*Data items:*
===
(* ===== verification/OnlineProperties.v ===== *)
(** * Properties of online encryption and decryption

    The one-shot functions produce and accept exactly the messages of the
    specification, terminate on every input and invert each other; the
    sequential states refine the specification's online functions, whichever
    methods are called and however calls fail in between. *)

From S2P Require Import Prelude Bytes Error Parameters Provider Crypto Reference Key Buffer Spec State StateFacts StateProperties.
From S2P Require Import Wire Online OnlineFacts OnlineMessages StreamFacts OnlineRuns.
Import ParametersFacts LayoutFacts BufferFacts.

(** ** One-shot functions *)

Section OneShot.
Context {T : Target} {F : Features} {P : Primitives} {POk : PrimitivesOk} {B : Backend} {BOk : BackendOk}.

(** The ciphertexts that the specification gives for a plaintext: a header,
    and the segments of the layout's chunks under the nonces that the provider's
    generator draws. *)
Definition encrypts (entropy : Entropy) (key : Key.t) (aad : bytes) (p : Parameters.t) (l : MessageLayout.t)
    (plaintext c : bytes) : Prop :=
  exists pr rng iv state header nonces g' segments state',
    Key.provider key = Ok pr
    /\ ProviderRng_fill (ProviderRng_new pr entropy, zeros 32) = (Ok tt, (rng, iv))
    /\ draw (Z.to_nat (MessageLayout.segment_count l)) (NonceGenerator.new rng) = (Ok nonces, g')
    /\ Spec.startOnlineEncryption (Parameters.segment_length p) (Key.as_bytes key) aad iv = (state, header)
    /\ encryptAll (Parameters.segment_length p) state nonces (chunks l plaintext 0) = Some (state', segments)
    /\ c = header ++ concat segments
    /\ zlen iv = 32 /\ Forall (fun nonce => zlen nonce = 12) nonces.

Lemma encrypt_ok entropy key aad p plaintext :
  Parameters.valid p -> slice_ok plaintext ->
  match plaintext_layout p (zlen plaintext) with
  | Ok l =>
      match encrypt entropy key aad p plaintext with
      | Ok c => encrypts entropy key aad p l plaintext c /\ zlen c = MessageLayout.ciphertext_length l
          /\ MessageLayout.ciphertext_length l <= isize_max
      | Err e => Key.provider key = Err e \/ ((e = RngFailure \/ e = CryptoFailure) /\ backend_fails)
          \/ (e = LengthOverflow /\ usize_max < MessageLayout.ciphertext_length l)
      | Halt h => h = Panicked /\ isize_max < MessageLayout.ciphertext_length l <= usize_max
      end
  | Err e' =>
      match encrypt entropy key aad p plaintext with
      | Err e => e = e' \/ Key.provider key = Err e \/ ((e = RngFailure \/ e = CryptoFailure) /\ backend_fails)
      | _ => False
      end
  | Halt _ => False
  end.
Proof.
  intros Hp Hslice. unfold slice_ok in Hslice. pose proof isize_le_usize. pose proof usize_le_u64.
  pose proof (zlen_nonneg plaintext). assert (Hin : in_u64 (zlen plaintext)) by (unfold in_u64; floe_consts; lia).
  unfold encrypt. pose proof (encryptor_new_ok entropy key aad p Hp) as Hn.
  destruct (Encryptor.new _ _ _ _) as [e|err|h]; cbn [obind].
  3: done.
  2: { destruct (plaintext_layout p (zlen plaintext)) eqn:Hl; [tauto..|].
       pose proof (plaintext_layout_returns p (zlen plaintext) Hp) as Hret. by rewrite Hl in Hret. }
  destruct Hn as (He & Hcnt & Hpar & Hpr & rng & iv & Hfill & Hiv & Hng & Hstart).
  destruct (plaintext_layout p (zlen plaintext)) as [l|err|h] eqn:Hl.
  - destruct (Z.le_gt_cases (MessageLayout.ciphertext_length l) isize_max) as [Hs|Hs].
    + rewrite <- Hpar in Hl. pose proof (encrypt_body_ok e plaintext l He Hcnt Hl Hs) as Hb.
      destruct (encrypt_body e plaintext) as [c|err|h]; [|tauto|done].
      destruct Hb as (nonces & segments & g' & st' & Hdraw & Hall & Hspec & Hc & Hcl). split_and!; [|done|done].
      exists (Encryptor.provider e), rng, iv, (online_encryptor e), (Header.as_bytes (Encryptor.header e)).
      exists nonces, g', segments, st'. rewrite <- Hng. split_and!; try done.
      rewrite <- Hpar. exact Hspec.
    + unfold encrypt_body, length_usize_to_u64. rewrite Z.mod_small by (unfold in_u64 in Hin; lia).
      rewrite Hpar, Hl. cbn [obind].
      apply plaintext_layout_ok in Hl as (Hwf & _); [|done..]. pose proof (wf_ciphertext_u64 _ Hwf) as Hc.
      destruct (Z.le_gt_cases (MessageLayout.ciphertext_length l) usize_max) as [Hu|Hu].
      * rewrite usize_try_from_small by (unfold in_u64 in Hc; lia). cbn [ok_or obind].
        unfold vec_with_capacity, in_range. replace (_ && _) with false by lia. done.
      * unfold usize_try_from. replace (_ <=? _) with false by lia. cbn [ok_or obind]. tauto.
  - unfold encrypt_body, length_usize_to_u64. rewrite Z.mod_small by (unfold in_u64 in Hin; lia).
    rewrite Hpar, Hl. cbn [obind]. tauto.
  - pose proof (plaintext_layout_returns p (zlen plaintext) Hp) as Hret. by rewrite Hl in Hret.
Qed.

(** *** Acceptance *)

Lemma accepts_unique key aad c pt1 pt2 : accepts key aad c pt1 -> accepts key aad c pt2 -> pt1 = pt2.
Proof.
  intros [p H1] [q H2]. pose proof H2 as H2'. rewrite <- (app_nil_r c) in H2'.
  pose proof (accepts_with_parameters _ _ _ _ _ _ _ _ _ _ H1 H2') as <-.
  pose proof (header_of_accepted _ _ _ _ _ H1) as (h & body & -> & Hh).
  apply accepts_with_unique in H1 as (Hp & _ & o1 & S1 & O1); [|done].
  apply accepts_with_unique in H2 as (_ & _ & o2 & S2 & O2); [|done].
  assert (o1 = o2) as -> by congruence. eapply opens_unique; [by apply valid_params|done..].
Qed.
===
*Work to complete:* Give the data again exactly, line for line.

*Answer area:*
(* ===== verification/OnlineProperties.v ===== *)
(** * Properties of online encryption and decryption

    The one-shot functions produce and accept exactly the messages of the
    specification, terminate on every input and invert each other; the
    sequential states refine the specification's online functions, whichever
    methods are called and however calls fail in between. *)

From S2P Require Import Prelude Bytes Error Parameters Provider Crypto Reference Key Buffer Spec State StateFacts StateProperties.
From S2P Require Import Wire Online OnlineFacts OnlineMessages StreamFacts OnlineRuns.
Import ParametersFacts LayoutFacts BufferFacts.

(** ** One-shot functions *)

Section OneShot.
Context {T : Target} {F : Features} {P : Primitives} {POk : PrimitivesOk} {B : Backend} {BOk : BackendOk}.

(** The ciphertexts that the specification gives for a plaintext: a header,
    and the segments of the layout's chunks under the nonces that the provider's
    generator draws. *)
Definition encrypts (entropy : Entropy) (key : Key.t) (aad : bytes) (p : Parameters.t) (l : MessageLayout.t)
    (plaintext c : bytes) : Prop :=
  exists pr rng iv state header nonces g' segments state',
    Key.provider key = Ok pr
    /\ ProviderRng_fill (ProviderRng_new pr entropy, zeros 32) = (Ok tt, (rng, iv))
    /\ draw (Z.to_nat (MessageLayout.segment_count l)) (NonceGenerator.new rng) = (Ok nonces, g')
    /\ Spec.startOnlineEncryption (Parameters.segment_length p) (Key.as_bytes key) aad iv = (state, header)
    /\ encryptAll (Parameters.segment_length p) state nonces (chunks l plaintext 0) = Some (state', segments)
    /\ c = header ++ concat segments
    /\ zlen iv = 32 /\ Forall (fun nonce => zlen nonce = 12) nonces.

Lemma encrypt_ok entropy key aad p plaintext :
  Parameters.valid p -> slice_ok plaintext ->
  match plaintext_layout p (zlen plaintext) with
  | Ok l =>
      match encrypt entropy key aad p plaintext with
      | Ok c => encrypts entropy key aad p l plaintext c /\ zlen c = MessageLayout.ciphertext_length l
          /\ MessageLayout.ciphertext_length l <= isize_max
      | Err e => Key.provider key = Err e \/ ((e = RngFailure \/ e = CryptoFailure) /\ backend_fails)
          \/ (e = LengthOverflow /\ usize_max < MessageLayout.ciphertext_length l)
      | Halt h => h = Panicked /\ isize_max < MessageLayout.ciphertext_length l <= usize_max
      end
  | Err e' =>
      match encrypt entropy key aad p plaintext with
      | Err e => e = e' \/ Key.provider key = Err e \/ ((e = RngFailure \/ e = CryptoFailure) /\ backend_fails)
      | _ => False
      end
  | Halt _ => False
  end.
Proof.
  intros Hp Hslice. unfold slice_ok in Hslice. pose proof isize_le_usize. pose proof usize_le_u64.
  pose proof (zlen_nonneg plaintext). assert (Hin : in_u64 (zlen plaintext)) by (unfold in_u64; floe_consts; lia).
  unfold encrypt. pose proof (encryptor_new_ok entropy key aad p Hp) as Hn.
  destruct (Encryptor.new _ _ _ _) as [e|err|h]; cbn [obind].
  3: done.
  2: { destruct (plaintext_layout p (zlen plaintext)) eqn:Hl; [tauto..|].
       pose proof (plaintext_layout_returns p (zlen plaintext) Hp) as Hret. by rewrite Hl in Hret. }
  destruct Hn as (He & Hcnt & Hpar & Hpr & rng & iv & Hfill & Hiv & Hng & Hstart).
  destruct (plaintext_layout p (zlen plaintext)) as [l|err|h] eqn:Hl.
  - destruct (Z.le_gt_cases (MessageLayout.ciphertext_length l) isize_max) as [Hs|Hs].
    + rewrite <- Hpar in Hl. pose proof (encrypt_body_ok e plaintext l He Hcnt Hl Hs) as Hb.
      destruct (encrypt_body e plaintext) as [c|err|h]; [|tauto|done].
      destruct Hb as (nonces & segments & g' & st' & Hdraw & Hall & Hspec & Hc & Hcl). split_and!; [|done|done].
      exists (Encryptor.provider e), rng, iv, (online_encryptor e), (Header.as_bytes (Encryptor.header e)).
      exists nonces, g', segments, st'. rewrite <- Hng. split_and!; try done.
      rewrite <- Hpar. exact Hspec.
    + unfold encrypt_body, length_usize_to_u64. rewrite Z.mod_small by (unfold in_u64 in Hin; lia).
      rewrite Hpar, Hl. cbn [obind].
      apply plaintext_layout_ok in Hl as (Hwf & _); [|done..]. pose proof (wf_ciphertext_u64 _ Hwf) as Hc.
      destruct (Z.le_gt_cases (MessageLayout.ciphertext_length l) usize_max) as [Hu|Hu].
      * rewrite usize_try_from_small by (unfold in_u64 in Hc; lia). cbn [ok_or obind].
        unfold vec_with_capacity, in_range. replace (_ && _) with false by lia. done.
      * unfold usize_try_from. replace (_ <=? _) with false by lia. cbn [ok_or obind]. tauto.
  - unfold encrypt_body, length_usize_to_u64. rewrite Z.mod_small by (unfold in_u64 in Hin; lia).
    rewrite Hpar, Hl. cbn [obind]. tauto.
  - pose proof (plaintext_layout_returns p (zlen plaintext) Hp) as Hret. by rewrite Hl in Hret.
Qed.

(** *** Acceptance *)

Lemma accepts_unique key aad c pt1 pt2 : accepts key aad c pt1 -> accepts key aad c pt2 -> pt1 = pt2.
Proof.
  intros [p H1] [q H2]. pose proof H2 as H2'. rewrite <- (app_nil_r c) in H2'.
  pose proof (accepts_with_parameters _ _ _ _ _ _ _ _ _ _ H1 H2') as <-.
  pose proof (header_of_accepted _ _ _ _ _ H1) as (h & body & -> & Hh).
  apply accepts_with_unique in H1 as (Hp & _ & o1 & S1 & O1); [|done].
  apply accepts_with_unique in H2 as (_ & _ & o2 & S2 & O2); [|done].
  assert (o1 = o2) as -> by congruence. eapply opens_unique; [by apply valid_params|done..].
Qed.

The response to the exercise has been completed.